Threats sent to schools in South Florida, Houston

Author: the associated press
Published: Updated:
MGN Online

MIAMI (AP) – Students in Miami, Fort Lauderdale, Houston and Dallas were heading to school Thursday, hours after school officials in those cities said they received threats similar to the ones received by the Los Angeles and New York school districts earlier this week.

Meanwhile, two Indiana school districts did cancel classes after also getting threats.

The Miami-Dade County, Dallas and Houston school districts announced on their websites that “less-than-credible” threats were received by email late Wednesday evening, and that schools would be open Thursday. Officials from Broward County Public Schools in Fort Lauderdale said they also received a threat. In a tweet sent Thursday, the district announced that all schools would be open Thursday morning.

The districts are among the nation’s largest – Miami ranks fourth, Broward is sixth, Houston is seventh and Dallas is 14th.

In Dallas, officials with the Dallas Independent School District said some teachers and staff members at two schools – Pinkston High and Martinez Elementary – received emailed threats and notified district officials. The district’s police department activated its emergency response protocol and began working with other law enforcement agencies to make sure the schools were safe.

Officials say bomb-sniffing dogs were brought to both schools and at 2:20 a.m. CST, Dallas police said they found no credible threat. Schools across the Dallas area were open Thursday.

“We need to make sure that we don’t overreact to fear,” Dallas police Chief David Brown said.

Dallas Mayor Mike Rawlings agreed, adding, “Obviously someone is trying to scare Dallas and that is not going to work.”
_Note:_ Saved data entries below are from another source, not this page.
(** ** Accessors and queries *)

(** [ArraySubset::chunk_shape]: the shape when it has no zero. *)
Definition chunk_shape_opt (self : ArraySubset) : option (list Z) :=
  collect_opt ((fun s => if s =? 0 then None else Some s) <$> shape self).

Definition is_empty (self : ArraySubset) : bool := existsb (fun i => i =? 0) (shape self).
Definition dimensionality (self : ArraySubset) : nat := length (start self).
Definition num_elements (self : ArraySubset) : Z := product64 (shape self).
Definition num_elements_usize (self : ArraySubset) : Z := num_elements self.

Definition end_exc (self : ArraySubset) : list Z :=
  zip_with (fun s l => s +w l) (start self) (shape self).

Definition end_inc (self : ArraySubset) : option (list Z) :=
  if contains_zero (shape self) then None
  else Some (zip_with (fun s l => s +w l -w 1) (start self) (shape self)).

Definition to_ranges (self : ArraySubset) : list range :=
  zip_with (fun s size => mk_range s (s +w size)) (start self) (shape self).

Definition contains (self : ArraySubset) (indices : list Z) : bool :=
  zip_all3 (fun i o s => (o <=? i) && (i <? o +w s)) indices (start self) (shape self).

Definition inbounds_shape (self : ArraySubset) (array_shape : list Z) : bool :=
  if negb (length (start self) =? length array_shape)%nat
     || negb (length (shape self) =? length array_shape)%nat then false
  else zip_all3 (fun s size bound => s +w size <=? bound) (start self) (shape self) array_shape.

Definition inbounds (self other : ArraySubset) : bool :=
  if negb (length (start self) =? length (start other))%nat
     || negb (length (shape self) =? length (shape other))%nat then false
  else zip_all4 (fun s ss o os => (o <=? s) && (s +w ss <=? o +w os))
         (start self) (shape self) (start other) (shape other).

(** ** Operations *)

Definition overlap (self other : ArraySubset) : outcome ArraySubsetError ArraySubset :=
  if (length (start other) =? length (start self))%nat
     && (length (shape other) =? length (shape self))%nat then
    Ok (from_ranges
      (zip_with4 (fun s size os osize =>
         let overlap_start := Z.max s os in
         let overlap_end := Z.min (s +w size) (os +w osize) in
         mk_range overlap_start overlap_end)
       (start self) (shape self) (start other) (shape other)))
  else Err (IncompatibleDimensionality (length (start other)) (length (start self))).

Definition relative_to (self : ArraySubset) (offset : list Z) : outcome ArraySubsetError ArraySubset :=
  if negb (length offset =? length (start self))%nat
     || zip_any (fun s o => s <? o) (start self) offset
  then Err (IncompatibleOffset (start self) offset)
  else new_with_start_shape (zip_with (fun s o => s -w o) (start self) offset) (shape self).

Definition offset (self : ArraySubset) (offset : list Z) : outcome ArraySubsetError ArraySubset :=
  if (length offset =? length (start self))%nat
  then new_with_start_shape (zip_with (fun s o => s +w o) (start self) offset) (shape self)
  else Err (IncompatibleOffset (start self) offset).

(** ** Well-formedness

    A subset whose start and shape have one length and whose exclusive end is a
    [u64] in every dimension: the operations above do not overflow on it. *)
Definition subset_wf (s : ArraySubset) : Prop :=
  length (shape s) = length (start s) ∧
  ∀ j, (j < length (start s))%nat →
    0 <= start s !!! j ∧ 0 <= shape s !!! j ∧ start s !!! j + shape s !!! j < u64_modulus.

(** The region a subset denotes. *)
Definition in_subset (s : ArraySubset) (ix : list Z) : Prop :=
  length ix = length (start s) ∧
  ∀ j, (j < length (start s))%nat → start s !!! j <= ix !!! j < start s !!! j + shape s !!! j.

(** ** Lemmas *)

Section lemmas.
Implicit Types a b : ArraySubset.

Lemma subset_wf_wrap (s : ArraySubset) j :
  subset_wf s → (j < length (start s))%nat →
  start s !!! j +w shape s !!! j = start s !!! j + shape s !!! j.
Proof. intros [_ H] Hj. specialize (H j Hj). apply wrap64_small. unfold is_u64. lia. Qed.

Lemma contains_iff (s : ArraySubset) ix :
  subset_wf s → length ix = length (start s) →
  contains s ix = true ↔ in_subset s ix.
Proof.
  intros Hwf Hlen. pose proof (proj1 Hwf) as Hsh. unfold contains, in_subset.
  rewrite zip_all3_true by lia. rewrite Hlen.
  split; [intros H; split; [done|]|intros [_ H]]; intros j Hj; specialize (H j Hj);
    revert H; rewrite andb_true_iff, Z.leb_le, Z.ltb_lt, subset_wf_wrap by done; auto.
Qed.

Lemma in_subset_nonempty_iff (s : ArraySubset) :
  subset_wf s → is_empty s = false ↔ ∃ ix, in_subset s ix.
Proof.
  intros [Hlen Hwf]. unfold is_empty. rewrite existsb_total_false, Hlen. split.
  - intros H. exists (start s). split; [done|]. intros j Hj.
    specialize (H j Hj). specialize (Hwf j Hj). apply Z.eqb_neq in H. lia.
  - intros (ix & _ & H) j Hj. specialize (H j Hj). apply Z.eqb_neq. lia.
Qed.
(* ===== verification/ChunkGrid.v ===== *)
(** Chunk grids: the trait [ChunkGridTraits] of [zarrs_chunk_grid/src/lib.rs].

    [ChunkGridTraits] is a class of operations; the methods a grid inherits from
    the trait are the [default_...] definitions, which the instances name, and the
    methods no grid overrides are defined over the class.  [LawfulChunkGrid] is
    the contract: along each dimension the grid is an [axis], a row of adjacent
    non-empty chunks that covers the array.  The theorems of this file hold for
    every lawful grid; the grids of [zarrs/src/array/chunk_grid] discharge the
    contract in files of their own. *)

From S2P Require Import Prelude ArraySubset Linear Iterators.

(** [IncompatibleDimensionalityError], [IncompatibleDimensionError] and the
    remaining creation errors. *)
Inductive GridError :=
| IncompatibleDimensionalityError (got expected : nat)
| IncompatibleDimensionError (got expected : nat)
| GridCreateOther.

Definition grid_result (A : Type) : Type := outcome GridError (option A).

Class ChunkGridTraits (G : Type) := {
  grid_dimensionality : G → nat;
  array_shape : G → list Z;
  grid_shape : G → list Z;
  chunk_edge_lengths : G → nat → outcome GridError (list Z);
  chunk_shape : G → list Z → grid_result (list Z);
  chunk_shape_u64 : G → list Z → grid_result (list Z);
  chunk_origin : G → list Z → grid_result (list Z);
  chunk_subset : G → list Z → grid_result ArraySubset;
  chunk_indices : G → list Z → grid_result (list Z);
  chunk_element_indices : G → list Z → grid_result (list Z);
  array_indices_inbounds : G → list Z → bool }.
#[export] Instance rectangular_lawful : LawfulChunkGrid RectangularChunkGrid.
Proof.
  refine {| grid_wf := rectangular_wf; grid_axes := rectangular_axes |}; intros g.
  - intros Hg. apply (axes_of_ok rect_axis rect_axis_ok _ _ _ Hg).
  - intros Hg. symmetry. apply (length_axes_of rect_axis _ _ _ Hg).
  - intros Hg. apply (axes_of_len rect_axis rect_axis_len _ _ _ Hg).
  - intros Hg. apply (axes_of_n rect_axis rect_axis_n _ _ _ Hg).
  - intros j Hg Hj. by apply dims_edge_lengths_law.
  - intros j Hg Hj. unfold rectangular_axes in Hj. rewrite (length_axes_of rect_axis _ _ _ Hg) in Hj.
    simpl. unfold rectangular_chunk_edge_lengths, dims_chunk_edge_lengths. by rewrite (proj2 (Nat.leb_le _ _)).
  - intros c Hg Hc. by eapply dims_laws.
  - intros c Hg Hc. by eapply dims_laws.
  - intros c Hg Hc. by eapply dims_laws.
  - intros c Hg Hc. by eapply dims_subset_law.
  - intros i Hg Hi. destruct (dims_chunk_indices_law _ _ _ Hg i Hi) as (c & Hc & _ & Hh & Hgr & Hl & _).
    exists c. simpl. unfold rectangular_chunk_element_indices, rectangular_chunk_indices, rectangular_dimensionality.
    pose proof (index_in_nonzero _ _ Hi) as Hz. simpl in Hz. rewrite (proj2 (Nat.eqb_eq _ _) Hl), Hz, Hc. simpl.
    unfold rectangular_chunk_origin. rewrite (proj2 (dims_laws _ _ _ Hg c Hgr)). simpl.
    split_and!; [done..|]. do 2 f_equal. apply (element_indices_wrap (rectangular_axes g)); [|done..].
    apply (axes_of_ok rect_axis rect_axis_ok _ _ _ Hg).
  - intros i Hg Hi. by eapply dims_inbounds_law.
  - intros ix Hg Hl Hz. simpl in *. unfold default_subset, rectangular_chunk_shape, rectangular_chunk_origin,
      rectangular_chunk_element_indices, rectangular_chunk_indices, dims_chunk_shape, dims_chunk_origin,
      dims_dimensionality, rectangular_dimensionality in *.
    by rewrite (proj2 (Nat.eqb_neq _ _) Hl).
Defined.

Definition rectilinear_wf (g : RectilinearChunkGrid) : Prop :=
  grid_dims_ok dim_chunks rect_dim_ok (rl_array_shape g) (rl_grid_shape g) (rl_chunks g).
Definition rectilinear_axes (g : RectilinearChunkGrid) : list axis :=
  zip_with rect_axis (rl_array_shape g) (rl_chunks g).

#[export] Instance rectilinear_lawful : LawfulChunkGrid RectilinearChunkGrid.
Proof.
  refine {| grid_wf := rectilinear_wf; grid_axes := rectilinear_axes |}; intros g.
  - intros Hg. apply (axes_of_ok rect_axis rect_axis_ok _ _ _ Hg).
  - intros Hg. symmetry. apply (length_axes_of rect_axis _ _ _ Hg).
  - intros Hg. apply (axes_of_len rect_axis rect_axis_len _ _ _ Hg).
  - intros Hg. apply (axes_of_n rect_axis rect_axis_n _ _ _ Hg).
  - intros j Hg Hj. by apply dims_edge_lengths_law.
  - intros j Hg Hj. unfold rectilinear_axes in Hj. rewrite (length_axes_of rect_axis _ _ _ Hg) in Hj.
    simpl. unfold rectilinear_chunk_edge_lengths, dims_chunk_edge_lengths. by rewrite (proj2 (Nat.leb_le _ _)).
  - intros c Hg Hc. by eapply dims_laws.
  - intros c Hg Hc. by eapply dims_laws.
  - intros c Hg Hc. by eapply dims_laws.
  - intros c Hg Hc. by eapply dims_subset_law.
  - intros i Hg Hi. destruct (dims_chunk_indices_law _ _ _ Hg i Hi) as (c & _ & Hc & Hh & Hgr & Hl & He).
    exists c. simpl. unfold rectilinear_chunk_element_indices, rectilinear_chunk_indices, rectilinear_dimensionality.
    pose proof (index_in_nonzero _ _ Hi) as Hz. simpl in Hz. rewrite (proj2 (Nat.eqb_eq _ _) Hl), Hz, Hc, He. done.
  - intros i Hg Hi. by eapply dims_inbounds_law.
  - intros ix Hg Hl Hz. simpl in *. unfold default_subset, rectilinear_chunk_shape, rectilinear_chunk_origin,
      rectilinear_chunk_element_indices, rectilinear_chunk_indices, dims_chunk_shape, dims_chunk_origin,
      dims_dimensionality, rectilinear_dimensionality in *.
    by rewrite (proj2 (Nat.eqb_neq _ _) Hl).
Defined.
Robert Mock, police chief for the Houston Independent School District, said random overnight searches by explosives detecting dogs and patrol officers turned up nothing after district officials, including the superintendent, received the threat by email.

So far Thursday morning, “everything’s been normal, schools are in session, kids are learning,” Mock said.

He added that he doesn’t want to downplay the message because “a threat is a threat.” But he said the message referred to weapons and explosives among unsophisticated content that was “so far over the top the logistics just didn’t pan out.”

School officials in Miami and Fort Lauderdale haven’t released details about the threats, but said on their websites they were similar to those received in New York and Los Angeles earlier in the week. Los Angeles, which has the nation’s second-largest school districts, closed Tuesday after receiving the threat. Officials in New York determined the threat was a hoax and kept schools open that day.

In Miami, school officials said district police immediately contacted federal, state and local law enforcement agencies and promised to deploy extra security to schools.

Law enforcement officers were making sweeps of schools in Houston to ensure student safety. They encouraged parents and students to be vigilant and report any suspicious activity to police and said no specific school was threatened there.

In central Indiana, two school districts canceled classes Thursday. The Danville Community School Corporation said two students were arrested after allegedly making threats against schools in separate incidents. And in Plainfield, west of Indianapolis, students were told to stay home Thursday after a threat was “directed to the high school.”

It’s rare for a major U.S. city to close all its schools because of a threat and the closures in Los Angeles reflected the lingering unease in Southern California following the attack that killed 14 people at a holiday luncheon two weeks ago in San Bernardino.